I does not and should be isolated from your trusted network without the ability to do lateral moves, as in access your workstation, laptop, iPad etc.
You should be able to access the IoT things from your TRUSTED network, not IoT things accessing your trusted network.
Unfortunately there are too many out there who trust their ISP’s to maintain their security and interests, which is a bad idea… The ISP’s only have their own interests at heart, not yours.
This is where after-market solutions comes into play, where you gain more flexibility and freedom to ensure your own security and ultimately peace of mind.
Walled gardens, when and how to use them
In all of this it is a good thing that we with some additional equipment and time can erect walled gardens where each fauna is allowed to thrive without crossing over the boundaries to the next walled garden over.
Our predatorily IoT devices will be confined to their nasty cesspool while our nice and dormant cattle are allowed to roam free in their pastures.
In my humble opinion, I would want to put up fences before I take any new devices I do not know about in my network.
I have 3 different networks defined where only one of them are allowed to have unrestricted access to the rest.
- Network 1 - Trusted
- Network 2 - IoT
- Network 3 - Guests
Network 2 and 3 are only allowed to talk to the DNS server that lives in Network 1, all other communication to Network 1 is not allowed, this creates a good first barrier to ensure that my walled gardens are not tainted.

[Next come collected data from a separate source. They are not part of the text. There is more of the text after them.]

(** The sorted list holds exactly the stored peers, within the capacity; a store
    without capacity still holds one peer. *)
Record store_wf s : Prop := {
  sw_sorted : sorted_peers s ≡ₚ elements (dom (ps_peers s));
  sw_capacity : Z.of_nat (size (ps_peers s)) <= 1 `max` ps_capacity s;
}.

Lemma process_run saved now s s' :
  process_peer_set_changes (E := E) saved now s = Ok s' ->
  ps_peers s' = ps_peers s /\ ps_capacity s' = ps_capacity s /\ sorted_peers s' ≡ₚ elements (dom (ps_peers s)).
Proof.
  unfold process_peer_set_changes, update_sorted_peers. intros (s1 & (l & Hl%expect_Ok & [= <-])%bind_Ok & [= <-])%bind_Ok.
  apply sort_by_perm in Hl. rewrite hash_iter_elements in Hl. case_match; cbn; done.
Qed.

Lemma process_wf saved now s s' :
  process_peer_set_changes (E := E) saved now s = Ok s' ->
  Z.of_nat (size (ps_peers s)) <= 1 `max` ps_capacity s -> store_wf s'.
Proof. intros (Hp & Hc & Hs)%process_run Hsize. split; rewrite Hp; [done | by rewrite Hc]. Qed.

Lemma size_update (m : gmap PeerId PeerStats) p x y : m !! p = Some y -> size (<[p := x]> m) = size m.
Proof. intros Hp. apply map_size_insert_Some. eauto. Qed.
Definition hf_on_block c (block : Block) (from : PeerId) (now : Z) s :
    res E (HeadersFirstStrategy * SyncAction * list PeerStoreMessage) :=
  match hf_state s with
  | HfFetchingBlockData _ =>
      let hash := hash_of block in
      let '(d, requested) := on_block_response hash now (hf_block_downloader s) in
      let s := hf_set_downloader d s in
      match known_height c d (parent_of block) with
      | Some parent_number =>
          number ← add_u32 parent_number 1;
          '(d, msgs) ← add_block number hash block from d;
          '(s, action) ← hf_schedule_block_download c number hash (hf_set_downloader d s);
          Ok (s, action, msgs)
      | None => Ok (if (requested : bool) then hf_set_downloader (add_orphan_block block d) s else s, SyncNone, [])
      end
  | _ => Ok (s, SyncNone, [])
  end.

(** *** Headers messages and ticks *)

Definition hf_on_headers c (headers : list Header) (from : PeerId) (now : Z) s :
    res E (HeadersFirstStrategy * SyncAction) :=
  if (MAX_HEADERS_SIZE <? length headers)%nat then Ok (s, SyncDisconnectPeer from TooManyHeaders)
  else
    match head headers with
    | None => Ok (s, SyncNone)
    | Some first_header =>
        match hf_state s, header_prefetch s with
        | HfFetchingBlockData _, PrefetchFetching _ _ _ => on_prefetch_headers c headers now s
        | HfFetchingHeaders start end_, _ =>
            let prev_hash := prev_blockhash first_header in
            match (if bool_decide (prev_hash = ib_hash start) then Some (ib_number start)
                   else first_of (header_get prev_hash (hr_headers (header_requester s))) (backend_block_number c prev_hash)) with
            | None => Ok (hf_set_state HfDisconnecting s, SyncDisconnectPeer (hf_peer_id s) MissingFirstHeaderParent)
            | Some prev_number =>
                let r := header_requester s in
                '(m, result) ← validate_and_store_headers headers prev_hash prev_number (hr_headers r);
                let s := hf_set_requester (mk_header_requester (hr_peer_id r) m (completed_range r)
                                             (hr_last_locator_request_start r)) s in
                match result with
                | inl e => Ok (hf_set_state HfDisconnecting s, SyncDisconnectPeer from e)
                | inr (final_hash, final_number) =>
                    let s := hf_set_downloader (touch_progress now (hf_block_downloader s)) s in
                    if final_number =? ib_number end_ then
                      let r := header_requester s in
                      start_block_download c start end_
                        (hf_set_requester (mk_header_requester (hr_peer_id r) (hr_headers r) (Some (start, end_))
                                             (hr_last_locator_request_start r)) s)
                    else Ok (s, get_headers (mk_locator_request [final_hash] (ib_hash end_) (hf_peer_id s)))
                end
            end
        | _, _ => Ok (s, SyncNone)
        end
    end.

Definition is_initiated (p : HeaderPrefetch) : bool := match p with PrefetchInitiated _ _ _ => true | _ => false end.

(** The end of [on_tick]: the saturated queue, and stalls. *)
Definition hf_tick_queue c (now : Z) s : res E (HeadersFirstStrategy * SyncAction * list PeerStoreMessage) :=
  if is_saturated (queue_status (hf_block_downloader s)) then
    let '(s, status) := hf_evaluate c s in
    if is_ready status then
      match hf_state s with
      | HfFetchingBlockData (Batches true) =>
          let s := hf_set_state (HfFetchingBlockData (Batches false)) s in
          if negb (bool_decide (missing_blocks (hf_block_downloader s) = [])) then Ok (hf_next_batch s, [])
          else r ← header_request_action c s; Ok (r, [])
      | _ => r ← header_request_action c s; Ok (r, [])
      end
    else Ok (s, SyncNone, [])
  else
    match has_stalled now (hf_block_downloader s) with
    | (Some peer, msgs) => Ok (s, RestartSyncWithStalledPeer peer, msgs)
    | (None, _) => Ok (s, SyncNone, [])
    end.

Definition hf_on_tick c (now : Z) s : res E (HeadersFirstStrategy * SyncAction * list PeerStoreMessage) :=
  match hf_state s with
  | HfRestartingHeaders => r ← header_request_action c s; Ok (r, [])
  | HfRestartingBlocks start end_ => r ← start_block_download c start end_ s; Ok (r, [])
  | st =>
      if best_number c =? hf_target_block_number s then Ok (hf_set_state HfCompleted s, SetIdle, [])
      else match st with
           | HfFetchingBlockData _ =>
               if is_initiated (header_prefetch s) then r ← send_prefetch_getheaders c s; Ok (r, [])
               else hf_tick_queue c now s
           | _ => hf_tick_queue c now s
           end
  end.
End strategy.
(* ===== verification/NetworkFacts.v ===== *)
(** * Theorems on the network processor

    Invariants along any sequence of events: what every connected peer has shown,
    and that the peers of the chain sync are connected, with the one way in which
    this fails. *)

From Stdlib Require Import ZArith Lia.
From stdpp Require Import prelude gmap.
From S2P Require Import Prelude Collections Bitcoin Client TxSanity HeaderVerify BlockVerify MempoolTypes Mempool.
From S2P Require Import NetworkTypes OrphanPool BlockDownloader TxRelay PeerStore PeerManager PeerManagerFacts.
From S2P Require Import Ledger SyncTypes DownloaderFacts BlocksFirst HeadersFirst ChainSync SyncFacts NetworkProcessor.

(** ** Triples *)

Section triples.
Context {P : Type}.
Implicit Types (Q : NetworkProcessor P -> Prop).

(** From [Q] an operation that returns ends in [R] of its value. *)
Definition triple {A} Q (m : proc P A) (R : A -> NetworkProcessor P -> Prop) : Prop :=
  forall s a s' e, Q s -> m s = Ok (a, s', e) -> R a s'.

(** An operation keeps [Q]. *)
Definition keeps {A} Q (m : proc P A) : Prop := triple Q m (fun _ => Q).

Lemma triple_ret {A} Q (a : A) (R : A -> NetworkProcessor P -> Prop) :
  (forall s, Q s -> R a s) -> triple Q (mret a) R.
Proof. intros HR s b s' e Hs [= <- <- <-]. auto. Qed.

Lemma triple_bind {A B} Q (m : proc P A) (f : A -> proc P B) (R : A -> NetworkProcessor P -> Prop) (S : B -> NetworkProcessor P -> Prop) :
  triple Q m R -> (forall a, triple (R a) (f a) S) -> triple Q (m ≫= f) S.
Proof.
  intros Hm Hf s b s' e Hs. unfold mbind, proc_bind. destruct (m s) as [[[a s1] e1] | |] eqn:Hms; [| done ..].
  destruct (f a s1) as [[[b' s2] e2] | |] eqn:Hfs; [| done ..]. intros [= <- <- <-].
  eapply Hf; [| exact Hfs]. by eapply Hm.
Qed.

Lemma triple_weaken {A} Q Q' (m : proc P A) (R R' : A -> NetworkProcessor P -> Prop) :
  triple Q m R -> (forall s, Q' s -> Q s) -> (forall a s, R a s -> R' a s) -> triple Q' m R'.
Proof. intros Hm HQ HR s a s' e Hs Hr. eauto. Qed.

(** Running a sequence. *)
Lemma run_bind {A B} (m : proc P A) (f : A -> proc P B) s a s1 e1 b s2 e2 :
  m s = Ok (a, s1, e1) -> f a s1 = Ok (b, s2, e2) -> (m ≫= f) s = Ok (b, s2, e1 ++ e2).
Proof. intros Hm Hf. unfold mbind, proc_bind. by rewrite Hm, Hf. Qed.

Lemma keeps_from {A} Q Q' (m : proc P A) : (forall s, Q' s -> Q s) -> keeps Q m -> triple Q' m (fun _ => Q).
Proof. intros HQ Hm. by eapply triple_weaken. Qed.

Lemma keeps_ret {A} Q (a : A) : keeps Q (mret a).
Proof. by apply triple_ret. Qed.

Lemma keeps_bind {A B} Q (m : proc P A) (f : A -> proc P B) :
  keeps Q m -> (forall a, keeps Q (f a)) -> keeps Q (m ≫= f).
Proof. intros Hm Hf. eapply triple_bind; [exact Hm |]. intros a. apply Hf. Qed.

Lemma keeps_state Q : keeps Q (state (P := P)).
Proof. by intros s a s' e Hs [= <- <- <-]. Qed.

Lemma keeps_emit Q e : keeps Q (emit (P := P) e).
Proof. by intros s a s' e' Hs [= <- <- <-]. Qed.

Lemma keeps_panic {A} Q : keeps Q (fun _ : NetworkProcessor P => Panic (E := MempoolError) (A := A * NetworkProcessor P * list ProcessorEffect)).
Proof. by intros s a s' e Hs. Qed.
End triples.


Create HintDb network discriminated.
#[export] Hint Resolve keeps_ret keeps_state keeps_emit keeps_panic : network.

(** Go through a handler: one goal per step that the hints do not settle. *)
Ltac keep_step :=
  first
  [ solve [eauto with network]
  | apply keeps_bind; [| intros ?]
  | match goal with
    | |- keeps _ (match ?x with _ => _ end) => destruct x
    | |- keeps _ (let '_ := ?x in _) => destruct x
    end ].
Ltac keep := repeat keep_step.

(** ** Every handler

    An invariant is kept by every step when the primitive operations keep it.
    Operations on the chain sync are benign when they add no peer; operations on
    the peer manager when they keep its invariant and forget no connected peer. *)

Definition sync_benign {A} (f : ChainSync -> res MempoolError (ChainSync * A)) : Prop :=
  forall cs cs' a, f cs = Ok (cs', a) -> dom (cs_peers cs') ⊆ dom (cs_peers cs).

Definition pm_benign (dir : PeerId -> Direction) {A} (f : PeerManager -> PeerManager * list Effect * A) : Prop :=
  forall pm, pm_wf dir ∅ pm ->
    pm_wf dir ∅ (f pm).1.1 /\ dom (connected_peers pm) ⊆ dom (connected_peers (f pm).1.1).

(** *** The chain sync's operations on its peers *)

Section sync_peers.
Context `{!ChainApi, !PowApi, !HashOrder, !EncodedSizes, !UnstableSort}.
Implicit Types (s : ChainSync).

Lemma set_peer_state_dom peer st s : dom (cs_peers (set_peer_state peer st s)) = dom (cs_peers s).
Proof. cbn. apply dom_alter_L. Qed.

Lemma restart_sync_dom c prior reason now s : dom (cs_peers (restart_sync c prior reason now s)) = dom (cs_peers s).
Proof.
  unfold restart_sync. repeat case_match; try done;
    cbn [set_syncing cs_peers set_peer_state cs_set_peers]; by rewrite ?dom_alter_L.
Qed.

Lemma disconnect_dom c peer now s : dom (cs_peers (disconnect c peer now s)) = dom (cs_peers s) ∖ {[ peer ]}.
Proof.
  unfold disconnect. destruct (cs_peers s !! peer) as [p |] eqn:Hp.
  - destruct (is_downloading (sp_state p)); rewrite ?restart_sync_dom; cbn [cs_set_peers cs_peers]; by rewrite dom_delete_L.
  - apply not_elem_of_dom in Hp. set_solver.
Qed.

Lemma update_peer_best_dom peer best s : dom (cs_peers (update_peer_best peer best s)) = dom (cs_peers s).
Proof.
  unfold update_peer_best. destruct (cs_peers s !! peer) as [p |] eqn:Hp; [| done].
  destruct (_ <? _); [| done]. cbn [set_syncing cs_peers cs_set_peers].
  apply elem_of_dom_2 in Hp. rewrite dom_insert_L. set_solver.
Qed.

Lemma update_peer_latency_dom c peer l s : dom (cs_peers (update_peer_latency c peer l s)) = dom (cs_peers s).
Proof.
  unfold update_peer_latency, update_sync_peer_on_lower_latency.
  repeat case_match; cbn [set_syncing cs_peers set_peer_state cs_set_peers]; by rewrite ?dom_alter_L.
Qed.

This DNS server is running PiHole which uses a good few allow/deny lists for various tracking and privacy services that you would not want your data sent to.
Equipment considerations
As there are many different firewalls and routers out there, I will nat hazard I suggestion as to how to configure it to achieve the same kind of setup that I have, I run my network on UniFi with a UDM Pro with a few UniFi Switchesand Access Points.
Keep in mind that my configuration is a bit OTT but we also depend on this to remain functional as both me and my wife work remotely and need to not have a SPOF (Single Point of Failure).
There is also quite a bit of firewall configuration needed to get the walled gardens we want up along side VLAN configuration to ensure we have the appropriate separation we want.
At the same time where this is a recommended and so called best practices setup, I fully admit that it’s not for everyone and not everyone has the time to become capable of setting things up this way.
It can pose a great challenge for many to safeguard the network, and might needing to be depending on online resources to get it done, which often is presented in a way which was written about in the previous article.
For the sake of sanity, there is no need to go over the top with kit here, but rather have a few fundamental requirements that needs to be followed before you buy.
You can also get cheaper solutions, but I would myself steer clear of all the gamer gimmick gear out there and rather focus more towards pro-sumer and SMB (Small and Medium Business) gear as this often gives the best flexibility to configure it the way you want it.
This though, comes at the cost of spending more time to investigate, research and configure it, but in the end it is well worth it and you can have peace of mind which is something I at least value greatly!